Paris – Une équipe internationale de chercheurs a ouvert ce qu’elle considère comme la première archive protectrice de la glace d’un glacier en Antarctique. L’objectif du projet est de préserver pour la postérité des échantillons de glace de montagne menacés par le changement climatique. Tout d’abord, deux carottes de glace provenant des Alpes ont été introduites dans la chambre à glace à moins 51 degrés Celsius.
Carottes de glace attendues des Andes et du Caucase
Les échantillons du Mont Blanc et du Grand Combin sont désormais stockés dans la grotte de 35 mètres de long, 5 mètres de haut et 5 mètres de large. Il est creusé à plusieurs mètres de profondeur dans les couches de neige de la station de recherche franco-italienne Concordia.
Des blocs de glace provenant des Andes, du Pamir et du Caucase devraient suivre. Une porte-parole du projet de recherche Ice Memory a déclaré que 20 échantillons de glaciers devraient être préservés d’ici 20 ans. Certaines carottes de glace ont déjà été retirées, mais sont toujours dans les réfrigérateurs ou sont en cours d’examen.
Les masses de glace comme « capsules temporelles »

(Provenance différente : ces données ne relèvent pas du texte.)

(** * rippled-network-crawler: a shallow embedding of [src/crawler.js]

    The development follows the source file top to bottom:

    - JavaScript values as the crawler meets them in rippled responses
      (undefined, null, booleans, integers, strings), with truthiness, string
      conversion and [String.prototype.split];
    - the module constants and helpers ([abortIfNot], [withDefaultPort],
      [crawlUrl], [normalizePubKey], [normalizeIpp]);
    - the [Crawler] object, its methods and the event loop that delivers the
      responses of the outstanding requests;
    - the properties of the design document, one theorem each.

    Conventions.  A JavaScript object used as a dictionary is a [gmap] when
    the code only reads and writes single keys, and an association list in
    the order in which its keys were created when the code enumerates it
    ([Object.keys] on the [queued] object, which lists the keys that are
    array indices first).  The dictionaries are plain objects: reading a key
    that the object does not own finds the member of [Object.prototype] of
    that name, when there is one.  An assignment creates or updates an own
    property; the one key for which JavaScript does otherwise, [__proto__],
    is never assigned by a traversal ([reachable_keys_own]), and in
    [savePeerData], where the keys come from outside, it is treated apart.
    Numbers are integers (ports, counters); the code of an error is any
    value, [undefined] when the error has none.  Strings are sequences of
    characters with codes below 256.  Statements that may throw or leave the
    process run in a state-and-outcome monad in which the state reached
    before the throw is kept.  The transport answers a request in a later
    turn of the event loop, never inside the call that issues it. *)

From Stdlib Require Import ZArith String Ascii List Lia Bool.
From stdpp Require Import gmap strings list fin_maps pretty.
(** X9.  The rows of a slot of an exponentially weighted average, from the
    fifth to the last, return one float each, whatever the rounding of
    the float operations, and they are the same from whatever state an
    earlier slot left behind.  In exact arithmetic (the rounding being the
    identity), with a smoothing factor in (0, 1], every value lies between
    the least and the greatest close. *)
Theorem EWMA_rows (st : state) :
  exists outs st',
    calc_rows (calculation fl Close alpha) i (xrange 5 (len Close)) st = Ok (outs, st')
    /\ (forall row, (5 <= row < len Close)%Z ->
                    exists q, nth_error outs (Z.to_nat (row - 5)) = Some (PyFloat q))
    /\ (forall st0, exists st0',
           calc_rows (calculation fl Close alpha) i (xrange 5 (len Close)) st0
           = Ok (outs, st0'))
    /\ (forall lo hi,
           (forall x, fl x == x) ->
           0 < a /\ a <= 1 ->
           (forall x, In x Close -> lo <= x <= hi) ->
           forall row, (5 <= row < len Close)%Z ->
                       exists q, nth_error outs (Z.to_nat (row - 5)) = Some (PyFloat q)
                                 /\ lo <= q <= hi).
Proof.
  destruct (@calc_rows_xrange _ (calculation fl Close alpha)
              (fun row s => (5 <= row)%Z) (fun _ v => exists q, v = PyFloat q)
              i (len Close))
    with (n := Z.to_nat (len Close - 5)) (a := 5%Z) (st := st)
    as (outs & st' & Hrun & Hout).
  - intros row s Hrow H5.
    destruct (@calculation_returns row s) as (q & Hq); [lia|].
    eexists. eexists. split; [exact Hq|]. split; [lia | eexists; reflexivity].
  - reflexivity.
  - lia.
  - exists outs, st'. split; [exact Hrun|]. split; [|split].
    + intros row Hrow. destruct (Hout row Hrow) as (v & Hv & q & ->). eauto.
    + intros st0. destruct (Z_lt_le_dec 5 (len Close)) as [Hsome | Hnone].
      * exists st'. rewrite <- Hrun. rewrite xrange_cons by exact Hsome.
        cbn [calc_rows]. rewrite (first_step_forgets st0 st). reflexivity.
      * rewrite xrange_nil in Hrun |- * by exact Hnone.
        cbn [calc_rows] in Hrun |- *. inversion Hrun; subst. eauto.
    + intros lo hi Hfl Ha Hclose row Hrow.
      destruct (@rows_within lo hi Hclose Ha Hfl st) as (outs1 & st1 & Hrun1 & Hout1).
      rewrite Hrun in Hrun1. inversion Hrun1; subst outs1 st1.
      exact (Hout1 row Hrow).
Qed.

End ExponentialAverage.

Pour les scientifiques, la glace est un héritage d’une valeur inimaginable. «En tant que capsule temporelle, les carottes de glace contiennent l’atmosphère du passé», explique le projet auquel participent des experts italiens, français et suisses.
Mais le changement climatique menace les masses de glace de la Terre. L’année dernière, le Service mondial d’observation des glaciers (WGMS) de l’Université de Zurich a annoncé que les glaciers avaient perdu près de 9 200 gigatonnes de glace depuis 1976. Cela correspond à un bloc de glace de 25 mètres d’épaisseur de la taille de l’Allemagne.

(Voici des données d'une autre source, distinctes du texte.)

(** X7.  With lateral control active, a non-negative rate bound and a
    previous angle within both angle bounds, the result lies between the
    previous angle and the request: the limiter never overshoots the request
    and never moves away from it. *)
Theorem active_limiter_between_last_and_request :
  forall apply_angle last v_ego_raw steering_angle limits,
    0 <= max_angle_step K P VM v_ego_raw ->
    Qabs last <= get_max_angle K VM v_ego_raw ->
    Qabs last <= STEER_ANGLE_MAX limits ->
    Qmin last apply_angle
      <= apply_tesla_steer_angle_limits K P VM apply_angle last v_ego_raw steering_angle true limits
      <= Qmax last apply_angle.
Proof.
  intros a l v s limits H1 H2 H3. limiter_lra v limits.
Qed.

Lemma active_limiter_closes_in a l v s limits :
  0 <= max_angle_step K P VM v ->
  Qabs a <= get_max_angle K VM v ->
  Qabs a <= STEER_ANGLE_MAX limits ->
  Qabs (a - apply_tesla_steer_angle_limits K P VM a l v s true limits) <= Qmax 0 (Qabs (a - l) - max_angle_step K P VM v).
Proof.
  intros H1 H2 H3. limiter_lra v limits.
Qed.

Lemma inject_nat_succ (n : nat) :
  inject_Z (Z.of_nat (S n)) == inject_Z (Z.of_nat n) + 1.
Proof. rewrite Nat2Z.inj_succ, <- Z.add_1_r, inject_Z_plus. reflexivity. Qed.

Lemma inject_nat_nonneg (n : nat) : 0 <= inject_Z (Z.of_nat n).
Proof. change 0 with (inject_Z 0). rewrite <- Zle_Qle. apply Nat2Z.is_nonneg. Qed.

Lemma limiter_steps_distance (n : nat) : forall a l v s limits,
  0 <= max_angle_step K P VM v ->
  Qabs a <= get_max_angle K VM v ->
  Qabs a <= STEER_ANGLE_MAX limits ->
  Qabs (a - limiter_steps K P VM n a l v s limits)
    <= Qmax 0 (Qabs (a - l) - inject_Z (Z.of_nat n) * max_angle_step K P VM v).
Proof.
  induction n as [|n IH]; intros a l v s limits H1 H2 H3.
  - cbn [limiter_steps]. change (inject_Z (Z.of_nat 0)) with 0. name_minmax; lra.
  - cbn [limiter_steps].
    specialize (IH a (apply_tesla_steer_angle_limits K P VM a l v s true limits) v s limits H1 H2 H3).
    pose proof (active_limiter_closes_in a l v s limits H1 H2 H3) as Hone.
    pose proof (inject_nat_succ n) as Hs.
    pose proof (Qmult_le_0_compat _ _ (inject_nat_nonneg n) H1) as Hprod.
    assert (Hmul : inject_Z (Z.of_nat (S n)) * max_angle_step K P VM v
                   == inject_Z (Z.of_nat n) * max_angle_step K P VM v + max_angle_step K P VM v)
      by (rewrite Hs; ring).
    generalize dependent (inject_Z (Z.of_nat (S n)) * max_angle_step K P VM v).
    generalize dependent (inject_Z (Z.of_nat n) * max_angle_step K P VM v).
    generalize dependent (limiter_steps K P VM n a (apply_tesla_steer_angle_limits K P VM a l v s true limits) v s limits).
    generalize dependent (apply_tesla_steer_angle_limits K P VM a l v s true limits).
    intros. name_minmax; lra.
Qed.

(** X8.  Repeated limiter calls close in on a fixed admissible request: with
    lateral control active, a non-negative rate bound and a request within
    both angle bounds, after [n] calls the distance to the request is at most
    the initial distance less [n] rate bounds (and never negative); once [n]
    rate bounds cover the initial distance the result is the request
    itself. *)
Theorem limiter_steps_reach_request :
  forall n apply_angle last v_ego_raw steering_angle limits,
    0 <= max_angle_step K P VM v_ego_raw ->
    Qabs apply_angle <= get_max_angle K VM v_ego_raw ->
    Qabs apply_angle <= STEER_ANGLE_MAX limits ->
    Qabs (apply_angle
          - limiter_steps K P VM n apply_angle last v_ego_raw steering_angle limits)
      <= Qmax 0 (Qabs (apply_angle - last) - inject_Z (Z.of_nat n) * max_angle_step K P VM v_ego_raw)
    /\ (Qabs (apply_angle - last) <= inject_Z (Z.of_nat n) * max_angle_step K P VM v_ego_raw ->
        limiter_steps K P VM n apply_angle last v_ego_raw steering_angle limits
        == apply_angle).
Proof.
  intros n a l v s limits H1 H2 H3.
  pose proof (limiter_steps_distance n a l v s limits H1 H2 H3) as Hd.
  split; [exact Hd|]. intros Hcover.
  generalize dependent (inject_Z (Z.of_nat n) * max_angle_step K P VM v).
  generalize dependent (limiter_steps K P VM n a l v s limits).
  intros. name_minmax; lra.
Qed.

End LimiterProperties.

(** ** Runs of [update] *)

Section UpdateProperties.

Variable K : Constants.
Variable P : CarControllerParams.
Variable CP : CarParams.
Variable VM : VehicleModel.
Variable FirstOrderFilter_update : Q -> Q -> Q.
Variable R : Type.

Local Abbreviation upd := (@update K P CP VM FirstOrderFilter_update R).
Local Abbreviation run_from := (@run K P CP VM FirstOrderFilter_update R).
Local Abbreviation STEER_MAX := (STEER_ANGLE_MAX (ANGLE_LIMITS P)).

Lemma frame_after_run (ticks : list (Tick R)) : forall self,
  frame (run_from self ticks) = (frame self + Z.of_nat (length ticks))%Z.
Proof.
  induction ticks as [|tk ticks IH]; intros self; cbn [run length].
  - cbn; lia.
  - rewrite IH. unfold update_tick. rewrite update_frame. lia.
Qed.

(** X9.  The frame counter counts the calls of [update]: after any sequence
    of ticks from the initial controller it equals the number of ticks, so
    the call with index [k] (from 0) sends a steering command exactly when
    [k] is even and a heartbeat exactly when [k] is a multiple of 10. *)
Theorem frame_counts_update_calls :
  forall (ticks : list (Tick R)) CC CS n,
    let k := Z.of_nat (length ticks) in
    let can_sends := snd (fst (upd (run_from init ticks) CC CS n)) in
    frame (run_from init ticks) = k
    /\ existsb is_steering_control can_sends = (k mod 2 =? 0)%Z
    /\ existsb is_steering_allowed can_sends = (k mod 10 =? 0)%Z.
Proof.
  intros ticks CC CS n k can_sends; subst k can_sends.
  assert (Hf : frame (run_from init ticks) = Z.of_nat (length ticks))
    by (rewrite frame_after_run; cbn; lia).
  split; [exact Hf|].
  rewrite update_can_sends, Hf.
  destruct (Z.of_nat (length ticks) mod 2 =? 0)%Z,
    (Z.of_nat (length ticks) mod 10 =? 0)%Z,
    (openpilotLongitudinalControl CP), (Z.of_nat (length ticks) mod 4 =? 0)%Z,
    (CruiseControl.cancel (CarControl.cruiseControl CC)); split; reflexivity.
Qed.

Lemma even_of_mod10 (f : Z) : (f mod 10 =? 0)%Z = true -> (f mod 2 =? 0)%Z = true.
Proof.
  intros H; apply Z.eqb_eq in H; apply Z.eqb_eq.
  pose proof (Z.div_mod f 10); pose proof (Z.div_mod f 2);
    pose proof (Z.mod_pos_bound f 2); lia.
Qed.

Lemma even_of_mod4 (f : Z) : (f mod 4 =? 0)%Z = true -> (f mod 2 =? 0)%Z = true.
Proof.
  intros H; apply Z.eqb_eq in H; apply Z.eqb_eq.
  pose proof (Z.div_mod f 4); pose proof (Z.div_mod f 2);
    pose proof (Z.mod_pos_bound f 2); lia.
Qed.

(** X10.  A steering-allowed heartbeat never travels alone: whenever
    [update] sends one, the command list starts with the steering command of
    the same tick, immediately followed by the heartbeat. *)
Theorem heartbeat_follows_steering_command :
  forall self CC CS n,
    In create_steering_allowed (snd (fst (upd self CC CS n))) ->
    exists angle enabled others,
      snd (fst (upd self CC CS n))
      = create_steering_control angle enabled :: create_steering_allowed :: others
      /\ forallb is_longitudinal_command others = true.
Proof.
  intros self CC CS n Hin. rewrite update_can_sends in *.
  destruct (frame self mod 10 =? 0)%Z eqn:H10.
  - rewrite (even_of_mod10 _ H10). unfold steering_command_of.
    eexists _, _, _. split; [reflexivity|].
    destruct (openpilotLongitudinalControl CP), (frame self mod 4 =? 0)%Z,
      (CruiseControl.cancel (CarControl.cruiseControl CC)); reflexivity.
  - exfalso.
    destruct (frame self mod 2 =? 0)%Z, (openpilotLongitudinalControl CP),
      (frame self mod 4 =? 0)%Z, (CruiseControl.cancel (CarControl.cruiseControl CC));
      cbn in Hin; intuition discriminate.
Qed.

Transport prolongé par temps froid
Un défi particulier pour le projet de protection consiste à amener les masses de glace en Antarctique. Parce que la glace ne doit pas fondre en cours de route. Les deux échantillons de glace ont commencé leur voyage vers la région polaire sud à la mi-octobre. Les 1,7 tonnes de glace voyageaient sur un bateau et étaient stockées à moins 20 degrés Celsius. Nous avons ensuite continué sur un vol spécial, au cours duquel nous avons également dû nous assurer que la précieuse cargaison n’était pas chauffée.